When we use this in a query, we get the proper names and IDs to use elsewhere:

SELECT * FROM VSLT_View_PageNamesWithIDs WHERE LoadTestRunId = 4

View_PageNamesWithIds

In the table above, you can see how you get the proper request ID, which can be used to get info from the LoadTestPageDetails table, and you can determine which test or scenario the page was a part of. The key to this is to build the RequestNameWithId out of the request URI and the request ID. Visual Studio stores the page names and ID as a combined coluimn in the LoadTestPerformanceCounterInstance table. I will show how I incorporate this into creating results in the next post.

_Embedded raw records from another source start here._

(** The state of subscriber [i]: the first can be slowed down. *)
Definition subscriber_state (c : config) (i : nat) : SubscriberState :=
  new_state (if (i =? 0)%nat && (0 <? slow_ms c) then slow_ms c * 1000 else 0).

(** ** The program *)

(** Where the main thread is. *)
Inductive point :=
  | PSubscribe
  | PLoop
  | PHave (h : nat)
  | PMade
  | PPublishing
  | PTick
  | PSleep (until : Z)
  | PDrain (limit : Z) (w : idle_wait)
  | PShutdown
  | PStopping
  | PDone.

(** [bb_ticker] is made when the main thread comes to it.  [bb_samples] are the messages made so far: the address of a message, which
    the bus knows as the payload of an envelope, is its place in the list. *)
Record bench_bus := mkBenchBus {
  bb_bus : bus_state;
  bb_pool : BufferPool.pool_state;
  bb_samples : list Sample;
  bb_states : list SubscriberState;
  bb_i : Z;
  bb_failed : Z;
  bb_empty : Z;
  bb_missed : Z;
  bb_ticker : option Time.Ticker;
  bb_point : point
}.

Definition with_bus (β : bench_bus) (σ : bus_state) : bench_bus :=
  mkBenchBus σ (bb_pool β) (bb_samples β) (bb_states β) (bb_i β) (bb_failed β) (bb_empty β)
    (bb_missed β) (bb_ticker β) (bb_point β).
Definition with_pool (β : bench_bus) (π : BufferPool.pool_state) : bench_bus :=
  mkBenchBus (bb_bus β) π (bb_samples β) (bb_states β) (bb_i β) (bb_failed β) (bb_empty β)
    (bb_missed β) (bb_ticker β) (bb_point β).
Definition with_samples (β : bench_bus) (l : list Sample) : bench_bus :=
  mkBenchBus (bb_bus β) (bb_pool β) l (bb_states β) (bb_i β) (bb_failed β) (bb_empty β)
    (bb_missed β) (bb_ticker β) (bb_point β).
Definition with_states (β : bench_bus) (l : list SubscriberState) : bench_bus :=
  mkBenchBus (bb_bus β) (bb_pool β) (bb_samples β) l (bb_i β) (bb_failed β) (bb_empty β)
    (bb_missed β) (bb_ticker β) (bb_point β).
Definition with_point (β : bench_bus) (p : point) : bench_bus :=
  mkBenchBus (bb_bus β) (bb_pool β) (bb_samples β) (bb_states β) (bb_i β) (bb_failed β) (bb_empty β)
    (bb_missed β) (bb_ticker β) p.
Definition with_counters (β : bench_bus) (i failed empty missed : Z) (t : option Time.Ticker) : bench_bus :=
  mkBenchBus (bb_bus β) (bb_pool β) (bb_samples β) (bb_states β) i failed empty missed t (bb_point β).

Getting Formatted Perfmon Names From The DB

The next view set I use is for populating some core tables and for Perfmon Import/Export tool. This view lays out the data in the three Perfmon naming tables in a way that is ready to add to graphs and tables, and makes adding filters to your queries easier when you are trying to get the Perfmon Instance ID that maps to the actual samples in the LoadTestPerformanceCounterSample table. The view does the typical INNER JOINs of the tables, but it also performs one other critical piece. Visual Studio uses a reserved word to indicate the instance for any counter that does not have instances available.

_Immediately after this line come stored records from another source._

Lemma make_keeps_inv btr β h π' :
  program_inv (cfg_count c) btr β -> bb_point β = PHave h ->
  (forall id, callbacks id btr `sublist_of` destined id btr) ->
  program_inv (cfg_count c) btr
    (with_point (with_samples (with_pool β π')
       (bb_samples β ++ [mkSample (u64 (bb_i β)) (u64 (bs_clock (bb_bus β))) h])) PMade).
Proof.
  intros [Hac (cl & Hcl & Hok & Hd) Hpos Hseq Hsp Hh Hst Hnew] Hp Hcb.
  pose proof Hac as [Hlt Hi Hm He Hf]. unfold round_ok, next_seq in *. rewrite Hp in *.
  pose proof Hok as [Hpt _]. rewrite Hp in Hpt. subst cl.
  assert (Hd' : forall id, ascending (payload <$> destined id btr) (zlen (bb_samples β) - 1)).
  { intros id. eapply ascending_weaken; [apply Hd|]. rewrite idle_unsent by congruence. lia. }
  split; simpl; try done.
  - split; simpl; try done. unfold next_seq. simpl. rewrite zlen_app. change (zlen [_]) with 1. lia.
  - exists CIdle. split; [done|]. split.
    + unfold main_ok. simpl. split_and!; try done. intros _. by destruct (bb_samples β).
    + intros id. unfold unsent. simpl. rewrite zlen_app. eapply ascending_weaken; [apply Hd'|].
      change (zlen [_]) with 1. lia.
  - rewrite fmap_app. simpl. rewrite wrap_small by (unfold fits; lia). unfold next_seq. simpl.
    replace (bb_i β + 1 - 1) with (bb_i β - 1 + 1) by lia. replace (bb_i β) with (bb_i β - 1 + 1) at 1 by lia.
    by apply ascending_snoc.
  - apply Forall_app. split; [done|]. constructor; [|constructor]. simpl.
    by apply fits_wrap.
  - intros id st Hid. apply state_ok_made; [|by apply Hst].
    apply Forall_forall. intros e Hin.
    assert (Hin' : e ∈ destined id btr) by (eapply elem_of_sublist; [exact Hin|apply Hcb]).
    pose proof (Hpos id) as Hp0. rewrite Forall_forall in Hp0. specialize (Hp0 e Hin').
    destruct (Hd' id) as [_ Hle]. rewrite Forall_forall in Hle.
    specialize (Hle (payload e) (list_elem_of_fmap_2 _ _ _ Hin')). simpl in Hle. lia.
Qed.

Lemma publish_keeps_inv btr β :
  program_inv (cfg_count c) btr β -> bb_point β = PMade ->
  let σ := bb_bus β in
  program_inv (cfg_count c) (btr ++ [EvInternal])
    (with_point (with_bus β (mkState (bs_bus σ)
       [CStamped (bench_publisher c sample_type) (zlen (bb_samples β) - 1) (u64 (bs_clock σ))]
       (bs_clock σ))) PPublishing).
Proof.
  intros [[Hlt Hi Hm He Hf] (cl & Hcl & Hok & Hd) Hpos Hseq Hsp Hh Hst Hnew] Hp σ.
  unfold round_ok, next_seq in *. rewrite Hp in *. destruct Hok as (_ & _ & Hne).
  split; simpl; try done.
  - split; simpl; try done. by rewrite countb_app, countb_cons, countb_nil, !Nat.add_0_r.
  - eexists. split; [done|]. split.
    + unfold main_ok. simpl. split_and!; [by left|done| |done].
      specialize (Hne Hp). destruct (bb_samples β) as [|m l]; [done|]. len.
    + intros id. rewrite destined_same by done. unfold unsent in *. simpl. rewrite Hp in Hd. apply Hd.
  - intros id. by rewrite destined_same.
  - intros id st Hid. rewrite callbacks_same by done. by apply Hst.
  - intros id Hid. rewrite callbacks_same by done. by apply Hnew.
Qed.

Lemma shutdown_keeps_inv btr β ids :
  program_inv (cfg_count c) btr β -> bb_point β = PShutdown ->
  let σ := bb_bus β in
  program_inv (cfg_count c) (btr ++ [EvDetach ids])
    (with_point (with_bus β (mkState (shutdown_detach (bs_bus σ)).1 [CStop ids] (bs_clock σ))) PStopping).
Proof.
  intros [[Hlt Hi Hm He Hf] (cl & Hcl & Hok & Hd) Hpos Hseq Hsp Hh Hst Hnew] Hp σ.
  unfold round_ok, next_seq in *. rewrite Hp in *.
  split; simpl; try done.
  - split; simpl; try done. by rewrite countb_app, countb_cons, countb_nil, !Nat.add_0_r.
  - eexists. split; [done|]. split; [split; [by right|done]|].
    intros id. rewrite destined_same by done. eapply ascending_weaken; [apply Hd|].
    unfold unsent. simpl. rewrite Hp. destruct cl; lia.
  - intros id. by rewrite destined_same.
  - intros id st Hid. rewrite callbacks_same by done. by apply Hst.
  - intros id Hid. rewrite callbacks_same by done. by apply Hnew.
Qed.

(** The main thread moves between points at which it holds nothing. *)
Definition resting (p : point) : bool :=
  match p with
  | PLoop | PTick | PSleep _ | PDrain _ _ | PShutdown | PDone | PHave _ => true
  | _ => false
  end.

Lemma rest_keeps_inv btr β β' :
  program_inv (cfg_count c) btr β -> account_ok (cfg_count c) btr β' -> bb_bus β' = bb_bus β ->
  bb_samples β' = bb_samples β -> bb_states β' = bb_states β -> next_seq β <= next_seq β' ->
  resting (bb_point β) = true \/ idle_main β /\ bb_point β <> PMade -> resting (bb_point β') = true ->
  program_inv (cfg_count c) btr β'.
Proof.
  intros Hinv Hac Hb Hs Hss Hn Hr Hr'. apply (move_keeps_inv btr β); try done.
  intros cl Hcl [Hp _]. assert (cl = CIdle) as ->.
  { destruct Hr as [Hr|[Hid _]]; [by destruct (bb_point β)|]. unfold idle_main in Hid. congruence. }
  split.
  - split; [by destruct (bb_point β')|]. split; [done|]. intros He. by rewrite He in Hr'.
  - rewrite !idle_unsent; [done| |].
    + destruct Hr as [Hr|[_ Hne]]; [|done]. intros He. by rewrite He in Hr.
    + intros He. by rewrite He in Hr'.
Qed.

Lemma pool_keeps_inv btr β π' :
  program_inv (cfg_count c) btr β -> program_inv (cfg_count c) btr (with_pool β π').
Proof. intros [[] Hm ? ? ? ? ? ?]. by split. Qed.

Lemma bench_step_keeps_inv tr β e β' :
  program_inv (cfg_count c) (bus_trace tr) β -> bench_bus_step c sample_type β e β' ->
  bus_wf (bs_bus (bb_bus β)) ->
  (forall id, callbacks id (bus_trace tr) `sublist_of` destined id (bus_trace tr)) ->
  (forall id, callbacks id (bus_trace (tr ++ [e])) `sublist_of` destined id (bus_trace (tr ++ [e]))) ->
  program_inv (cfg_count c) (bus_trace (tr ++ [e])) β'.
Proof.
  intros Hinv Hs Hwf Hcb Hcb'.
  pose proof (pi_account _ _ _ Hinv) as [Hround Hbound Hmade Hempty Hfail]. unfold round_ok, next_seq in *.
  destruct Hs as [β id σ' Hp Hid Hlt b Hreg Hcl Hck|β t Hp Hid Hle Htk|β h π' Hp Hlt Hs|β π' Hp Hlt Hs
    |β h ok π' Hp Hs|β Hp Hid message σ|β t t' Hp Htk Ht|β t t' Hp Htk Ht|β until Hp Hle|β Hp Hle|β limit w Hp Hw|β limit r Hp
    |β σ' Hp Hid ->|β Hp Hid|β ev σ' t Hs Hatt Hle|β k m b Hm Hr Hh π|β π' Hs Hh Hu];
    try (rewrite bus_trace_other in * by done); try (rewrite bus_trace_bus in *); try rewrite Hp in *.
  - by apply subscribe_keeps_inv.
  - apply (rest_keeps_inv _ β); try done; [by unfold next_seq; rewrite Hp|]. right. by rewrite Hp.
  - apply (rest_keeps_inv _ β); try done; [by unfold next_seq; rewrite Hp|]. left. by rewrite Hp.
  - apply (rest_keeps_inv _ β); try done; [|unfold next_seq; rewrite Hp; simpl; lia|left; by rewrite Hp].
    split; simpl; try done; unfold next_seq; simpl; rewrite wrap_small; try (unfold fits); zlens; lia.
  - by apply make_keeps_inv.
  - by apply publish_keeps_inv.
  - apply (rest_keeps_inv _ β); try done; [|unfold next_seq; rewrite Hp; simpl; lia|left; by rewrite Hp].
    split; simpl; try done; unfold next_seq; simpl; lia.
  - apply (rest_keeps_inv _ β); try done; [unfold next_seq; rewrite Hp; simpl; lia|left; by rewrite Hp].
  - apply (rest_keeps_inv _ β); try done; [|unfold next_seq; rewrite Hp; simpl; lia|left; by rewrite Hp].
    split; simpl; try done; unfold next_seq; simpl; lia.
  - apply (rest_keeps_inv _ β); try done; [by unfold next_seq; rewrite Hp|]. left. by rewrite Hp.
  - apply (rest_keeps_inv _ β); try done; [by unfold next_seq; rewrite Hp|]. left. by rewrite Hp.
  - apply (rest_keeps_inv _ β); try done; [by unfold next_seq; rewrite Hp|]. left. by rewrite Hp.
  - by apply shutdown_keeps_inv.
  - apply (rest_keeps_inv _ β); try done; [by unfold next_seq; rewrite Hp|]. right. by rewrite Hp.
  - by apply bus_keeps_inv.
  - by apply pool_keeps_inv.
  - by apply pool_keeps_inv.
Qed.

Lemma bench_init_inv : program_inv (cfg_count c) (bus_trace []) (bench_init c sample_type now).
Proof.
  split; try done; simpl.
  - split; simpl; try done. lia.
  - exists CIdle. split; [done|]. split; [|intros id; apply ascending_nil].
    split; [by left|done].
  - apply ascending_nil.
Qed.

Lemma bench_run_inv tr β :
  bench_run tr β -> program_inv (cfg_count c) (bus_trace tr) β.
Proof.
  induction 1 as [|tr e β β' Hr IH Hs]; [apply bench_init_inv|].
  apply (bench_step_keeps_inv tr β e); try done.
  - destruct (bench_run_bus c sample_type now 0 tr β Hr) as [Hb _].
    eapply run_bus_wf, serial_run, Hb.
  - intros id. by eapply callbacks_destined.
  - intros id. eapply callbacks_destined. by econstructor.
Qed.
End order.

For example, the perfmon counter Memory/Available MBytes does not define instances. Because of this, the instance name would be NULL and that is not a good thing in this type of schema. So Visual Studio inserts the keyword systemdiagnosticsperfcounterlibsingleinstance in the instance name. In order to make items look good in reports, you need to remove that name, therefore the VIEW has the code to handle it.

Finally, the view also sets the order of the combined name in a format that is compatible with Perfmon CSV naming conventions:

Machine\Category(Instance)\Counter

Here is the code for the view:

CREATE VIEW VSLT_View_PerfmonInstanceNamesAndIds AS
    SELECT
        instance.LoadTestRunId
        ,instance.InstanceId
        ,(
            '\\' + category.MachineName
            + '\' + category.CategoryName
           +    case instance.InstanceName when 'systemdiagnosticsperfcounterlibsingleinstance'
                        then ''
                        else '(' + instance.InstanceName  + ')'
                        end
            + '\' + counter.CounterName
        ) AS InstanceName
        ,category.MachineName
        ,category.CategoryName
        ,counter.CounterName
        ,(case instance.InstanceName when 'systemdiagnosticsperfcounterlibsingleinstance'
                        then ''
                        else instance.InstanceName
                        end) AS Instance
        ,instance.LoadTestItemId

    FROM LoadTestPerformanceCounterCategory AS category

    INNER JOIN LoadTestPerformanceCounter AS counter
        ON category.LoadTestRunId = counter.LoadTestRunId
        AND category.CounterCategoryId = counter.CounterCategoryId

    INNER JOIN LoadTestPerformanceCounterInstance AS instance
        ON counter.CounterId = instance.CounterId
        AND counter.LoadTestRunId = instance.LoadTestRunId
GO

Here is a query that uses the view:

SELECT * FROM VSLT_View_PerfmonInstanceNamesAndIds WHERE LoadTestRunId = 4 AND CategoryName IN ('Memory','Processor')

View_PerfmonInstanceNamesWithIds

Conclusion

In the next post, I will show you some stored procedures that take advantage of these views, as well as some of the other views in the attached sql file. The sql file contains the following views:

  • VSLT_View_PerfmonInstanceNamesAndIds
  • VSLT_View_PageSummary
  • VSLT_View_PageNamesWithIDs
  • VSLT_View_TestNamesWithIDs
  • VSLT_View_TransactionNamesWithIDs

To use it, simply open it in a SQL editor (Visual Studio or SSMS) and execute it against the LoadTest2010 database.